Source records
══════════════════════════════
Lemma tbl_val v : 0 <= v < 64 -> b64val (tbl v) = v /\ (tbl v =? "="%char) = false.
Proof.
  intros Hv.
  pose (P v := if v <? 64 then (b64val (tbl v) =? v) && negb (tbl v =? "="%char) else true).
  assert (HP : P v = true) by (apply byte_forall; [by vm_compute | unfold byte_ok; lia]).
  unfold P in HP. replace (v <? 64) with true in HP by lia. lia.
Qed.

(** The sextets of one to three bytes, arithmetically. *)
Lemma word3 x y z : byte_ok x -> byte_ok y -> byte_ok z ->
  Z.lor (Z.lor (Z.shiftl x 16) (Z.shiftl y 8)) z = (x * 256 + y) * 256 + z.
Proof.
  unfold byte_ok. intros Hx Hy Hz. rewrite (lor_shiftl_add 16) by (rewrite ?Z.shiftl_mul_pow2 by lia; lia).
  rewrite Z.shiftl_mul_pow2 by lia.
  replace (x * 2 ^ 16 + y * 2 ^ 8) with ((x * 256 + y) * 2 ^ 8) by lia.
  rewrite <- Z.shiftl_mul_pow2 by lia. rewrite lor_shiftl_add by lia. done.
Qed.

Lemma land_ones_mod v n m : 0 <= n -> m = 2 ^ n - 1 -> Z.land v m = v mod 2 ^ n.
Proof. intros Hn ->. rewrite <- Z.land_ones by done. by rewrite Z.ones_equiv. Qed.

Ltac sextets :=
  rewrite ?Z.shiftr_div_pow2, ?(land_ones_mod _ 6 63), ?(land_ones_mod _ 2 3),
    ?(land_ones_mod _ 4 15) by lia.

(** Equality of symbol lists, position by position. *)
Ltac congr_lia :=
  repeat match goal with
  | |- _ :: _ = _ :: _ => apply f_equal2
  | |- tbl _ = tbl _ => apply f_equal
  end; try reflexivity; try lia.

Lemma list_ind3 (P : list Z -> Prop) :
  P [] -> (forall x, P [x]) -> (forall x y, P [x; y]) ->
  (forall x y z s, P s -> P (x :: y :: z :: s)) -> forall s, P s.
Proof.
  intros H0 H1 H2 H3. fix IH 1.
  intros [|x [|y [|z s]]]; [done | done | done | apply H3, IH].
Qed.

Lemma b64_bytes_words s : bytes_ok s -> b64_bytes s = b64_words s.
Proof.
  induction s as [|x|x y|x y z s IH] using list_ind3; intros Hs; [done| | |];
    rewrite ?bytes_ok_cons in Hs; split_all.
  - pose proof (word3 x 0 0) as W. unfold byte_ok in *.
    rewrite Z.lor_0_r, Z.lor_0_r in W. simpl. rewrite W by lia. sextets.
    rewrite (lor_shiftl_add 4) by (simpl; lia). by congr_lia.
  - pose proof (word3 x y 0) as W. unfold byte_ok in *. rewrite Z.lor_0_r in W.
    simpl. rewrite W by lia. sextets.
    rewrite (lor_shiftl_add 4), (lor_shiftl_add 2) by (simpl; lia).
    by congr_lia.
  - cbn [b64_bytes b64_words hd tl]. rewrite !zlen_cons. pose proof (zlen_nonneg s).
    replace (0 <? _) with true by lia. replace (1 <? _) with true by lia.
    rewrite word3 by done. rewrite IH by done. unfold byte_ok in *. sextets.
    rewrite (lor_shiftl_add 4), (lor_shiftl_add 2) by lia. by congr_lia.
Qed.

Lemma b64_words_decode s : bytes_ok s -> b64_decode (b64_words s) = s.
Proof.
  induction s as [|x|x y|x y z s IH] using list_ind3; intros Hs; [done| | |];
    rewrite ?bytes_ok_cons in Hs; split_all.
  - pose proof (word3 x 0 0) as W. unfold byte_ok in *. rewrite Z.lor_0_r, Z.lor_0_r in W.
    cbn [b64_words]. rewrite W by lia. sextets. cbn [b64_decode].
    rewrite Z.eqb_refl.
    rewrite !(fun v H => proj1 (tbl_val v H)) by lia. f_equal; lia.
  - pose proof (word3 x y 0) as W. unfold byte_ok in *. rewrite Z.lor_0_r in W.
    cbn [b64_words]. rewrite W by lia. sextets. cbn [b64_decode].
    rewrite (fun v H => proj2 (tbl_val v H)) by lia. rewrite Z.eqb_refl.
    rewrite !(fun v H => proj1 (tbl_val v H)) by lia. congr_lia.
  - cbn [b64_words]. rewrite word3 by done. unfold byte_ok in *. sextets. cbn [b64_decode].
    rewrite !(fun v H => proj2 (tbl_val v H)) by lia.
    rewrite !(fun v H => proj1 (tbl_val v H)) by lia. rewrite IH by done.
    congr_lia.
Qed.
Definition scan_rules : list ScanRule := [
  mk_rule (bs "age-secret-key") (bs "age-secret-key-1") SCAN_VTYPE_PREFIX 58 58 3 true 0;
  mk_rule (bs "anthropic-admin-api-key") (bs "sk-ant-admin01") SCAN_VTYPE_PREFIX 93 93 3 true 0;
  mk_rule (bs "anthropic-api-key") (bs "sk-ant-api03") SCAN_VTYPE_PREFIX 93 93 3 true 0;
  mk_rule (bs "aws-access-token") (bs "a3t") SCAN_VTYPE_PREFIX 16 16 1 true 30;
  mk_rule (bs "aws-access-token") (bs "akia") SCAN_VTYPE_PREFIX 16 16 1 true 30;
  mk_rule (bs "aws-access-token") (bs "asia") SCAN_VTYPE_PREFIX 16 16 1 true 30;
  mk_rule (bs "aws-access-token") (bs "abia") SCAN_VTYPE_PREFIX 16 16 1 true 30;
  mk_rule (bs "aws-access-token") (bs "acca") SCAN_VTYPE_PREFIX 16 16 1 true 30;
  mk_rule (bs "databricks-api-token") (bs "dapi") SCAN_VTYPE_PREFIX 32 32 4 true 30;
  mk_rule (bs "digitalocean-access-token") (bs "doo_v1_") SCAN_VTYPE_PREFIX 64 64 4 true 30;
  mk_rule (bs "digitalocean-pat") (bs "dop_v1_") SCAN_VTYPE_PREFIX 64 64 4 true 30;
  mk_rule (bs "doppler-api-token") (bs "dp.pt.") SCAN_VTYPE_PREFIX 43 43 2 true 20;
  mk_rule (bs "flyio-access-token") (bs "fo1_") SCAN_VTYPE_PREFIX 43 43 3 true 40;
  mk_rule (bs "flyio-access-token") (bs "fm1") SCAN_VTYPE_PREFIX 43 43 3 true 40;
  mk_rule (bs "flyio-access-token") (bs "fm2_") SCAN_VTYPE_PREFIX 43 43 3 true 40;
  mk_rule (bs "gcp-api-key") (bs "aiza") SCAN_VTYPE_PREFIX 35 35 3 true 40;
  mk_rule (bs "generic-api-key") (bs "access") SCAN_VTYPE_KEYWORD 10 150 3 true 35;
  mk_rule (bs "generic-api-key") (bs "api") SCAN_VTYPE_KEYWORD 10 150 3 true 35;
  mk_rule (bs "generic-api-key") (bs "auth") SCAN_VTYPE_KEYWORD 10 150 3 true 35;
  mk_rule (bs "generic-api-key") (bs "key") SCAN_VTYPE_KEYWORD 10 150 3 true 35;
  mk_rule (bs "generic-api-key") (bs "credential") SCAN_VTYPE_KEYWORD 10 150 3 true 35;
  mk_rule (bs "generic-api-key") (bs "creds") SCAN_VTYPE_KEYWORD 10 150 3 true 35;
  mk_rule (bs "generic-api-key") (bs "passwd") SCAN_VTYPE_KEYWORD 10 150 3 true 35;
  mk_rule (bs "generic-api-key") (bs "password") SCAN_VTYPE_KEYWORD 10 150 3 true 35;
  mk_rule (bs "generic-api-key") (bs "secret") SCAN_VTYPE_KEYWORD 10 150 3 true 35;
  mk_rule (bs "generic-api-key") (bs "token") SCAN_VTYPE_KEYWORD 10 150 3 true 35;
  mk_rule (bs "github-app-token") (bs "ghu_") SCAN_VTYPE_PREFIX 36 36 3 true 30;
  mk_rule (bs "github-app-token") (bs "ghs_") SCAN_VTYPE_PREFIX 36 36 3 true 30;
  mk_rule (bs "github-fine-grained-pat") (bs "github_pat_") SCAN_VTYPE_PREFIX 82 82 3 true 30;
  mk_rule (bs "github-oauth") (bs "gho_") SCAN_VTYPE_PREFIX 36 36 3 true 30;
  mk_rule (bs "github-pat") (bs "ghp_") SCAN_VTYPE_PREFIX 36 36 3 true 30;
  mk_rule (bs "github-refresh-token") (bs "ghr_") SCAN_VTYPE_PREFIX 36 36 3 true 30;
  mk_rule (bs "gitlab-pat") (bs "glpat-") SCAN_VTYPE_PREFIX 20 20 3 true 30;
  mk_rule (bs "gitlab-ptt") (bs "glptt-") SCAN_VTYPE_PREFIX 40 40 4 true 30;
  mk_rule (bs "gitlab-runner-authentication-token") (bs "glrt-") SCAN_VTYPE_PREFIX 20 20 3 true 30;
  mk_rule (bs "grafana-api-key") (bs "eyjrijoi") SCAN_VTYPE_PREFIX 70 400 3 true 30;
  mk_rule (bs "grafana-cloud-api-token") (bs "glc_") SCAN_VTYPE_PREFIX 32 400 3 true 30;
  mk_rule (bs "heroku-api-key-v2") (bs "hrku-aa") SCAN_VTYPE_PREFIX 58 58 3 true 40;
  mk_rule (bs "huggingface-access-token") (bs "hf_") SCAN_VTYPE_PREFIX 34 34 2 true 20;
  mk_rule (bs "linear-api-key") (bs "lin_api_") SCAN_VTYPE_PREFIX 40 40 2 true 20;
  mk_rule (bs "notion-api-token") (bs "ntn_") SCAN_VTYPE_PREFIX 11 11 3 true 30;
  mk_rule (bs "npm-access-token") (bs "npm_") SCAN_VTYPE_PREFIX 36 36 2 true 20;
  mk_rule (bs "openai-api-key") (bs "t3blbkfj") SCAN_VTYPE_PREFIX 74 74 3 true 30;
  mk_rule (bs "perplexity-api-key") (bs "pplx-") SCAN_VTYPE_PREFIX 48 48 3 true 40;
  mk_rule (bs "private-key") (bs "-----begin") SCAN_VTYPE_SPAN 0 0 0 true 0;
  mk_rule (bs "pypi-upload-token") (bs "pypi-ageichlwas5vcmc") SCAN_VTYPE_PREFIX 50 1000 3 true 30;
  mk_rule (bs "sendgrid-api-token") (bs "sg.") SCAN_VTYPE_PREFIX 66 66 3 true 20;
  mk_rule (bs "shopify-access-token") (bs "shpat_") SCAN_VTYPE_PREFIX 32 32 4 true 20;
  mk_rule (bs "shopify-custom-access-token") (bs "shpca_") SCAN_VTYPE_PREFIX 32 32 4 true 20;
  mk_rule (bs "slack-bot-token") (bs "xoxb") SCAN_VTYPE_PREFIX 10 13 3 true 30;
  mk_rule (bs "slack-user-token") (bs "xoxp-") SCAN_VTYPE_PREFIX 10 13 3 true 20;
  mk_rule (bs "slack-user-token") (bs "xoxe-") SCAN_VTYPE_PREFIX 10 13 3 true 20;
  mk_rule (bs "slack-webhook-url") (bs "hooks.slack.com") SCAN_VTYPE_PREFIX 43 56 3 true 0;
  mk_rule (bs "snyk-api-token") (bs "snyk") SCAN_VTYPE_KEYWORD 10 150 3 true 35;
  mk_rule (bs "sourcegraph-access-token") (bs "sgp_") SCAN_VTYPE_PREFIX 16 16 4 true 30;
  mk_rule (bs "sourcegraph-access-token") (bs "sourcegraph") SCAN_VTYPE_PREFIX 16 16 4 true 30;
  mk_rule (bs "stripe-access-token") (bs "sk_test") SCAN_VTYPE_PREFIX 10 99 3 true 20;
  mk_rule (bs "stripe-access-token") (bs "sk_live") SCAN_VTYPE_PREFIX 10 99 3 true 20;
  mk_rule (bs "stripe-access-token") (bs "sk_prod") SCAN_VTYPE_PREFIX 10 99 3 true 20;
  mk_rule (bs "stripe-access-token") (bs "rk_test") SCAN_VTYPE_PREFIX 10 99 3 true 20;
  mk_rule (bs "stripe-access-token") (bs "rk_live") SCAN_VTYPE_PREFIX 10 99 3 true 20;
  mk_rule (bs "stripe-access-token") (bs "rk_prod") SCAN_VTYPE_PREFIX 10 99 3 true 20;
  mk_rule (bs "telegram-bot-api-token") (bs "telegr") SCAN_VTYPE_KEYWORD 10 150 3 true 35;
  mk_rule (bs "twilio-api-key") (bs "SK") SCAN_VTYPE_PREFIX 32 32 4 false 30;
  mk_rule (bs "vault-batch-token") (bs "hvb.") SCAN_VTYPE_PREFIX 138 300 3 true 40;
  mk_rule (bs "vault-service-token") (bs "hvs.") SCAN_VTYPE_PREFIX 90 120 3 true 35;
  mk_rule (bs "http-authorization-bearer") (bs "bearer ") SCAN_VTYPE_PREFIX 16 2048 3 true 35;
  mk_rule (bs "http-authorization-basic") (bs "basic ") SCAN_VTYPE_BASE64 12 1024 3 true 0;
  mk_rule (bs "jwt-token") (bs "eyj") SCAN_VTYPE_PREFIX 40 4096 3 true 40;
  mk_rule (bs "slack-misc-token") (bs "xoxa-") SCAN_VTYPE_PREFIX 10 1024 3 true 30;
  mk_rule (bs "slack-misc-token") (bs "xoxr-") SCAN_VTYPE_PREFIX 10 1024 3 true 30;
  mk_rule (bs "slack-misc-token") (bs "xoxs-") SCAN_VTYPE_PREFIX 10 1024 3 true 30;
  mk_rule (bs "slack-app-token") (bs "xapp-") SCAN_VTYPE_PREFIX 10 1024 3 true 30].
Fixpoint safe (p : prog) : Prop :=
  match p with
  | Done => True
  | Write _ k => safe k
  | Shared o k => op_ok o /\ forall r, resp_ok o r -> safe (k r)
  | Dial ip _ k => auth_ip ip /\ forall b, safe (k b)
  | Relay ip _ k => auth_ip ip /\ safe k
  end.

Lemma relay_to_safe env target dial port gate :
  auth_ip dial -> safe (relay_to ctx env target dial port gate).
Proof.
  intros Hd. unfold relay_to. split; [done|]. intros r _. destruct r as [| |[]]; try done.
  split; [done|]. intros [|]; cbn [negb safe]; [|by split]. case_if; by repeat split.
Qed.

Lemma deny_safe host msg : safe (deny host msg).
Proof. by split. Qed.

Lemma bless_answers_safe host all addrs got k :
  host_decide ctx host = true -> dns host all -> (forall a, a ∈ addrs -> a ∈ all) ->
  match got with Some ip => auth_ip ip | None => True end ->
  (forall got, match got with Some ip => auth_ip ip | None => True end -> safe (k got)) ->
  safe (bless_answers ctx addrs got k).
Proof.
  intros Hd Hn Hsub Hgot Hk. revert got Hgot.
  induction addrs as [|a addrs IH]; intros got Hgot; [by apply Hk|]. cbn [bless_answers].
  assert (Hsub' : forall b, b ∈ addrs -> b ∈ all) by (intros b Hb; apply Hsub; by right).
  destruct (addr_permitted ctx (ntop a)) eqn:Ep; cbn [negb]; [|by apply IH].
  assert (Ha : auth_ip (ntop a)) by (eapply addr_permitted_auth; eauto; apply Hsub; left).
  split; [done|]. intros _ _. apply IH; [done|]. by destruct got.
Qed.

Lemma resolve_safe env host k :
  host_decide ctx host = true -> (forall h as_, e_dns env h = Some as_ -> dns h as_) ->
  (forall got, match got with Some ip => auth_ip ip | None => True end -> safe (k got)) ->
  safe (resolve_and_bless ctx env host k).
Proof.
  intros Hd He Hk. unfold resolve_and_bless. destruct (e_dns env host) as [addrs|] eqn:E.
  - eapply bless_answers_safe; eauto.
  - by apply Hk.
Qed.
══════════════════════════════
● YOUR ASSIGNMENT: Please tally the lines of the data in which the string "gate" appears and write only the total.

● RESULT FOR THIS TASK: 2